I feel like The Lord has given us free will to choose what we want, that I feel is the whole basis behind why God allows certain things to happen to people.  Does God want those things to happen?  No.  Could God stop those things from happening?  In a millisecond.  Because our world is inherently evil and we are broken people.  We have to choose the path that lies before us.  For me in my case.  I, with a passion, am pursuing two different careers at the same time.  

First being my contracting company.   (Warning to all, shameless plug approaching.  I need more and more work, I can do a lot of things concerning building or designing.  If you know of anyone that needs work done, please email me at john.enzor@gmail.com.)  I have big ideas for the company that my wife and I are forming.  Global things.

The second passion is music.  I am currently in a band, Silver.  We are currently not performing so that we can write new songs and record them hopefully in December.  I love playing music with the two guys that I am in Silver with and would hope that this is the "plan" The Lord has for my life in the near future.  I also play at Visio Dei, and The Summit Church and also with a good group called The Shelly Moore Band.  This is a passion in my life that I also have big ideas for.  Global things.

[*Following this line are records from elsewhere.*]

(** The protocol, and what follows it. *)
Lemma w_proto w p : A <= p → via_wf w = true → text_at mem p (write_proto w ++ wv_s5 w) →
  let e := p + Z.of_nat (length (write_proto w ++ wv_s5 w)) in
  e <= end_ → ∃ b, vb_host b = str_null ∧ vb_port_str b = str_null ∧ core mem b = bare_core w ∧
    ∀ r, vends e (VS F_HOST F_HOST 0 0 b []) r → wends p (VS F_SIP F_HOST 0 0 via_zero []) r.
Proof.
  intros HA Hwf Ht e He. unfold via_wf in Hwf.
  apply andb_prop in Hwf as [[[[[[[[[[[Hn H1]%andb_prop H2]%andb_prop H3]%andb_prop H4]%andb_prop Htr]%andb_prop Hne]%andb_prop H5]%andb_prop _]%andb_prop _]%andb_prop _]%andb_prop _].
  apply negb_true_iff, bool_decide_eq_false in Hne. unfold write_proto in Ht. rewrite <- !(app_assoc _ _ (wv_s5 w)) in Ht.
  apply text_at_app in Ht as [Htn Ht]. apply text_at_app in Ht as [Ht1 Ht]. apply text_at_app in Ht as [Htv Ht]. apply text_at_app in Ht as [Ht3 Ht].
  apply text_at_app in Ht as [Htt Ht5].
  assert (Hln : length (wv_name w) = 3%nat).
  { unfold sip_name, lower in Hn. apply bool_decide_eq_true, (f_equal length) in Hn. rewrite length_fmap in Hn. exact Hn. }
  assert (Hlen : e = p + 3 + Z.of_nat (length (wv_s1 w) + S (length (wv_s2 w))) + 3 + Z.of_nat (length (wv_s3 w) + S (length (wv_s4 w))) +
    Z.of_nat (length (wv_transport w)) + Z.of_nat (length (wv_s5 w))).
  { unfold e, write_proto. rewrite !length_app, !length_cons, Hln. simpl (length (bs "2.0")). lia. }
  clearbody e. rewrite Hln in *. change (length (bs "2.0")) with 3%nat in *. rewrite !(length_app (wv_s1 w)), !(length_app (wv_s3 w)), !length_cons in *.
  change (Z.of_nat 3) with 3 in *.
  set (p1 := p + 3) in *. set (p2 := p1 + Z.of_nat (length (wv_s1 w) + S (length (wv_s2 w)))) in *. set (p3 := p2 + 3) in *.
  set (p4 := p3 + Z.of_nat (length (wv_s3 w) + S (length (wv_s4 w)))) in *. set (p5 := p4 + Z.of_nat (length (wv_transport w))) in *.
  set (b1 := set_name via_zero (Str p 0)). set (b2 := set_name b1 (upto (vb_name b1) p1)). set (b3 := set_version b2 (Str p2 0)).
  set (b4 := set_version b3 (upto (vb_version b3) p3)). set (b5 := set_transport b4 (Str p4 0)).
  destruct (w_transport (wv_transport w) p4 b4 Htr Htt ltac:(unfold p5, p4, p3, p2, p1 in *; lia) eq_refl) as [Hrt Hin].
  unfold transport_wf in Htr. apply andb_prop in Htr as [[Hf _]%andb_prop Hto]. apply bool_decide_eq_true in Hto.
  assert (Hnt : wv_transport w ≠ []) by (intros E; by rewrite E in Hf).
  destruct (transport_of (wv_transport w)) as [n|] eqn:Hn'; [|done].
  destruct (wv_s5 w) as [|c s5]; [done|]. cbn [forallb] in H5. apply andb_prop in H5 as [Hc H5]. apply text_at_cons in Ht5 as [Hm Ht5]. rewrite length_cons in *.
  exists (set_vproto (set_transport b5 (upto (vb_transport b5) p5)) n). split; [done|]. split; [done|]. split.
  2: { intros r Hr. eapply runs_ends; [apply (w_sip (wv_name w)); [done|done|unfold p5, p4, p3, p2, p1 in *; lia|done]|]. fold p1 b1.
    eapply runs_ends; [eapply (w_slash (wv_s1 w) (wv_s2 w)); [by left|done|done|done|unfold p5, p4, p3, p2, p1 in *; lia]|]. fold p2 b2.
    eapply runs_ends; [apply w_version; [done|unfold p5, p4, p3, p2, p1 in *; lia|done]|]. fold p3 b3.
    eapply runs_ends; [eapply (w_slash (wv_s3 w) (wv_s4 w)); [by right|done|done|done|unfold p5, p4, p3, p2, p1 in *; lia]|]. fold p4 b4.
    eapply runs_ends; [exact Hrt|]. fold p5 b5.
    eapply w_main; [lia|rewrite Hm, w_step_fin, proto_state_fin, Hn' by done; reflexivity|].
    eapply runs_ends; [apply (v_blanks mem end_ s5); [done|done|lia|done]|]. unfold v_nesting. cbn [v_st v_saved v_pstart v_vb v_al].
    by replace (p5 + 1 + Z.of_nat (length s5)) with e by lia. }
  unfold bare_core. rewrite Hn'. unfold core. cbn [b5 b4 b3 b2 b1 set_vproto set_transport set_version set_name vb_name vb_version vb_transport vb_proto vb_host vb_port_str vb_port vb_param_lst via_zero].
  f_equal; apply to_text_upto; try done; unfold p5, p4, p3, p2, p1 in *; try lia; rewrite ?Hln; try done; try lia.
Qed.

With both of these things the only thing I can do to make sense and make sure that my own desires are not the driving forces behind them, is to Pray.  I ask God to open and close doors everyday.  Some days are more clear than others.  However the one thing I am not doing after I pray is sit on my tail and wait.  I know that I am going to make some bad choices and I know that I am only human and the path is not going to be as clear or easy.  But I trust that through prayer the mistakes are kept to a minimum.  

Sorry for the long post, I had a good Journey Group meeting this morning and wanted to share with you all.

Wednesday, September 24, 2008

Head Hurt?

So, today I woke up like any other day and was getting ready for work.  Thinking about how I could make myself, since I am the whole company, more efficient.  So I was sitting down on the coach and my wife had just left, the side of my head starting hurting.  Which this reminds me of a joke that my dad always says when I tell him my head is hurting, "Is your face hurting, hurts me to look at it"  loving dad huh?  Anyway, back to today.  My head starting hurting and when I was about to get up it just felt like someone had hit me in the side of the head with a hammer, and yes I know how that feels.  Well this was a migraine coming on, I took some medicine and feel asleep for a few hours and woke up in the early afternoon.  Needless to say I was not very efficient today at work.

This brought me to a thought tonight of how frail life is and how our "plans" sometimes do not work out.  A good friend of mine, which most of you will know who is reading this, a few weeks back was getting ready for his twins to be born.  Going through all of the motions; painting the nursery, going to birthing classes, going to baby showers, all of that stuff.  Then after a routine exam the doctor tells him that his wife is going into labor at like 27 weeks.  Well this story has a good ending and the babies and parents are doing well.  I just have realized that our plans are never our plans.  We even should stop asking people what their plans are and start asking them, "what do you hope to do in the near future?"  Cause you never know what may happen.  Now some people may look at this blog and think that I am depressed and I have not hope in life.  In fact it is the exact opposite, I have great hope in life and I am not depressed.  I have hope that what ever happens it is my Lord's will for my life.  I have the comfort knowing that I have a great family, awesome friends and the most beautiful, caring, funny, and supportive wife anyone could ask for.

So just remember that life is frail but fulfilling if you let it be, that plans are just a suggestion what you hope to do, and most of all if you find love in something or someone make sure you cherish it cause it could be gone in a second.